Overview
- Other name: Historic Line
- Native name: الخط الذهبي
- Status: Operating
- Owner: Government of Qatar
- Locale: Doha, Qatar
- Termini: Al Aziziyah; Ras Bu Aboud;
- Stations: 11

Service
- Type: Rapid transit
- System: Doha Metro
- Operator: Qatar Rail

History
- Opened: 21 November 2019

Technical
- Line length: 14 km (8.7 mi)
- Track gauge: 1,435 mm (4 ft 8+1⁄2 in) standard gauge
- Electrification: 750 V DC third rail

= Gold Line (Doha Metro) =

Rapid transit line in Doha, Qatar

The Gold Line is a rapid transit line of the Doha Metro. The east-west Gold Line runs through Qatar's capital city Doha, extending from Ras Bu Aboud Station to Al Aziziyah Station over a distance of 32 km.

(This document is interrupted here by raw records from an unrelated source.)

(** From [self] to [self'] the parser has consumed exactly the bytes
    [pre]: the cursor has advanced over them in the committed buffer. *)
Definition consumed_upto {Interp} (self self' : ByteParser Interp)
  (pre : pybytes) : Prop :=
  pos self' = pos self + List.length pre
  /\ firstn (pos self') (bytes self')
     = firstn (pos self) (bytes self) ++ pre.

(** What a byte-mismatch error raised by [consume_bytes bts] carries. *)
Definition mismatch_report {Interp} (self : ByteParser Interp)
  (bts : pybytes) (e : exn) (self' : ByteParser Interp) : Prop :=
  match e with
  | ParserException current_byte allowed_bytes consumed_bytes =>
      exists pre b rest,
        bts = pre ++ b :: rest
        /\ current_byte = Z_of_byte b
        /\ consumed_upto self self' pre
        /\ consumed_bytes = bytes self'
        /\ ~ In (PyInt current_byte) allowed_bytes
        /\ ~ In (PyBytes [b]) allowed_bytes
  | _ => True
  end.

(** What [consume_bytes bts] comes to. *)
Definition consume_outcome {Interp} (self : ByteParser Interp)
  (bts : pybytes) (out : outcome (ByteParser Interp) unit) : Prop :=
  match out with
  | Ok _ self' => consumed_upto self self' bts /\ ready self'
  | Raise e self' => mismatch_report self bts e self'
  | OutOfFuel => True
  end.

(** A byte parser whose token parser is done. *)
Definition finished_parser : ByteParser (list (option pybytes * StepReport)) :=
  set_ll_parser
    {| ll_interpreter := choice_ab;
       _state := {| tokens := []; ff_tokens := []; backtrack := 0%Z;
                    done := true |} |}
    (fresh_parser choice_ab).

(* ------------------------------------------------------------------ *)
(** ** [ModelStream] *)

Module Stream.
Import Tree.

Section ModelStream.
Variables ASTNode FunctionT Content : Type.
(** What a stream is extended with ([str], [ASTNode] or [Function]), and
    [+] on two of them. *)
Variable G : Type.
Variable grammar_add : G -> G -> G.

(** The attributes of a [ModelStream]; [grammar] is [None], another
    stream or a grammar. *)
Inductive ModelStream : Type :=
| MkModelStream (model : ref) (grammar : stream_grammar) (timeout : Z)
with stream_grammar : Type :=
| GNone
| GStream (s : ModelStream)
| GOther (g : G).

Definition model_of (s : ModelStream) : ref :=
  match s with MkModelStream m _ _ => m end.
Definition grammar_of (s : ModelStream) : stream_grammar :=
  match s with MkModelStream _ g _ => g end.
Definition timeout_of (s : ModelStream) : Z :=
  match s with MkModelStream _ _ t => t end.

(** The default of the parameter [timeout]. *)
Definition default_timeout : Z := 5.

(** [ModelStream.__init__] *)
Definition ModelStream_init (model : ref) (grammar : stream_grammar)
  (timeout : Z) : M (World ASTNode FunctionT Content) ModelStream :=
  o <- deref model ;;
  model <- (if echo o then
              model <- copy model ;;
              assign model (with_echo false) ;;;
              ret model
            else ret model) ;;
  ret (MkModelStream model grammar timeout).

(** [ModelStream.__add__]; on a stream whose grammar is a stream, [+] is
    this method again. *)
Fixpoint stream_add (self : ModelStream) (grammar : G)
  : M (World ASTNode FunctionT Content) ModelStream :=
  match self with
  | MkModelStream model g0 _ =>
      match g0 with
      | GNone => ModelStream_init model (GOther grammar) default_timeout
      | GOther g =>
          ModelStream_init model (GOther (grammar_add g grammar))
                           default_timeout
      | GStream s =>
          s' <- stream_add s grammar ;;
          ModelStream_init model (GStream s') default_timeout
      end
  end.

End ModelStream.
End Stream.

(* ------------------------------------------------------------------ *)
(** ** Specifications of the tree operations *)

(** A computation started in [P] returns in [Q] or raises in [E]. *)
Inductive hoare {S A} (P : S -> Prop) (c : M S A) (Q : A -> S -> Prop)
  (E : S -> Prop) : Prop :=
| Hoare :
    (forall s, P s ->
       match c s with
       | Ok a s' => Q a s'
       | Raise _ s' => E s'
       | OutOfFuel => True
       end) -> hoare P c Q E.

Module TreeSpec.
Import Tree.

Section Spec.
Variables ASTNode FunctionT Content : Type.
Implicit Types (w : World ASTNode FunctionT Content) (self : ref).
Implicit Types o : Model Content.

(** The object that [copy] makes of [o], and the world it leaves. *)
Definition copy_node self o w : Model Content :=
  {| echo := echo o; _state := _state o;
     _active_blocks := _active_blocks o; token_count := token_count o;
     _parent := Some self; _parent_id := Some (_id o);
     _id := _id_counter w; _trace_nodes := [_id_counter w] |}.

Definition copy_world self o w : World ASTNode FunctionT Content :=
  let msg := (_id_counter w, Some (_id o), @None MessageChunk) in
  {| models := models w ++ [copy_node self o w];
     dicts := dicts w;
     _id_counter := _id_counter w + 1;
     active_blocks := active_blocks w;
     event_queues := event_queues w;
     trace_handler := trace_handler w ++ [msg];
     renderer := if echo o then renderer w ++ [msg] else renderer w |}.

(** The tokens that a chunk adds to [token_count]. *)
Definition chunk_tokens (c : MessageChunk) : Z :=
  match is_TextOutput c with Some n => n | None => 0%Z end.

(** The messages that applying [chunk] to a copy of [o] sends to the
    trace handler. *)
Definition chunk_messages o w (chunk : MessageChunk)
  : list TraceMessage :=
  [(_id_counter w, Some (_id o), None);
   (_id_counter w, Some (_id o), Some chunk)].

It is part of the Qatar Integrated Rail Project, which is guided by the Qatar National Vision 2030. It was officially opened on 21 November 2019.

==Stations==

| Station name |  | Transfers | Opening date |
| English | Arabic |
| Al Aziziyah | العزيزية |  |
| Sport City | المدينة الرياضية |  |
| Al Waab | الوعب |  |
| Al Sudan | السودان |  |
| Joaan | جوعان |  |
| Al Sadd | السد |  |
| Bin Mahmoud | بن محمود |  |
| Msheireb | مشيرب |  |
| Souq Waqif | سوق واقف |  |
| National Museum | متحف قطر الوطني |  |
| Ras Bu Aboud | راس أبو عبود |  |

==Construction==
The Gold Line metro project was awarded to an international consortium of five companies; Aktor S.A. from Greece, Larsen & Toubro Ltd from India, Yapi Merkezi and STFA from Turkey and Al Jaber Engineering from Qatar.